If you confront him, he'll probably stick to the "not into you" line, and might even get annoyed, which doesn't do anyone any good. He's said he's not into you, take his word even if it's not true, that's your fastest way to resolve this situation.

I don't know the precise circumstances of your pair programming or how much of a requirement that is, but if you can get on with some stuff on your own and then have him look through it, or break up your time with him in some other way ("We can work on Project X until 11 but then I need to {perform other task} so it's done before lunchtime" or similar) then that can help ration his time with you and give you more control over things. If you can, find reasons to spend time working with the other developer - more expertise, or a fresh pair of eyes, or whatever. Talk to your manager, express a preference for less pair programming with your current task, more development and then review. Try to express these things as positive changes rather than just "My colleague is acting weird" - that turns it into more of a conflict with your manager looking into it, and that makes it more of a problem, and focusses more attention on his (probable) lie about not being interested, which makes him feel worse, which just makes the problem bigger.

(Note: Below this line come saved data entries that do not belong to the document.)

(** What the loop of [parseHeader] returns: the value of the only [t] component,
    and the decoded values of the [v1] components in their order. *)
Lemma parse_components_Ok components t0 sigs0 t sigs :
  parse_components (t0, sigs0) components = Ok (t, sigs) ↔
  (∃ new, sigs = sigs0 ++ new ∧
     Forall2 (λ raw s, hex_decode raw = Some s) (field_values "v1" components) new) ∧
  match t0 with
  | Some _ => field_values "t" components = [] ∧ t = t0
  | None => (field_values "t" components = [] ∧ t = None) ∨
            ∃ raw n, field_values "t" components = [raw] ∧ ParseInt raw = Some n ∧ t = Some (Unix n)
  end.
Proof.
  revert t0 sigs0. induction components as [|c l IH]; intros t0 sigs0.
  - rewrite !field_values_nil. simpl. split.
    + intros [= <- <-]. split; [exists []; rewrite app_nil_r; by split|]. destruct t0; auto.
    + intros [(new & -> & Hn) Ht]. inversion Hn; subst. rewrite app_nil_r.
      destruct t0; [by destruct Ht as [_ ->]|]. destruct Ht as [[_ ->]|(? & ? & ? & _)]; done.
  - rewrite !field_values_cons. cbn [parse_components]. unfold parse_component.
    destruct (Cut EQUALS (TrimSpace c)) as [[k raw]|]; [|apply IH].
    destruct (str_eqb k "t") eqn:Et; [apply str_eqb_true in Et as ->|apply str_eqb_false in Et].
    + rewrite decide_False, decide_True by done. destruct t0 as [t0|].
      { rewrite bool_decide_true by eauto. split; [done|]. by intros [_ [? _]]. }
      rewrite bool_decide_false by apply is_Some_None. cbn [reject mbind result_bind].
      destruct (ParseInt raw) as [n|] eqn:En; cbn [of_option mbind result_bind].
      * rewrite IH. split.
        { intros (Hn & Hl & ->). split; [done|]. right. exists raw, n. by rewrite Hl. }
        { intros (Hn & [[H _]|(raw' & n' & H & Hn' & ->)]); [done|]. split; [done|].
          by simplify_eq. }
      * split; [done|]. intros (_ & [[H _]|(raw' & n' & H & Hn' & _)]); [done|]. simplify_eq.
    + rewrite (decide_False (P := k = "t")) by done.
      destruct (str_eqb k "v1") eqn:Ev; [apply str_eqb_true in Ev as ->|apply str_eqb_false in Ev].
      * rewrite decide_True by done. destruct (hex_decode raw) as [s|] eqn:Es; cbn [of_option mbind result_bind].
        { rewrite IH. split.
          - intros [(new & -> & Hn) Ht]. split; [|done]. exists (s :: new).
            rewrite <-app_assoc. split; [done|by constructor].
          - intros [(new & -> & Hn) Ht]. split; [|done]. inversion Hn as [|? s' ? new' Hs' Hn']; subst.
            simplify_eq. exists new'. by rewrite <-app_assoc. }
        { split; [done|]. intros [(new & _ & Hn) _]. inversion Hn; simplify_eq. }
      * rewrite (decide_False (P := k = "v1")) by done. apply IH.
Qed.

If he's doing anything inappropriate or unhelpful in a work context, keep a diary of what and when, and take that to management as evidence. But if he's just unhappy and things are awkward, bringing that to management makes it look like there's a problem between you and him. I get that you want your voice to be heard, and you're not comfortable having to spend so much time with him, but try to present positive reasons for being elsewhere rather than negative reasons about your colleague.

Above all, stay professional, and focus on the work and getting it done. If he's more interested in something else, and is now sulking/whatever, then this will become obvious and his behaviour will be looked in to. I very much hope that this problem will pass, but if it doesn't, you'll be very much on safer ground having been trying to not just get on with work but improve things.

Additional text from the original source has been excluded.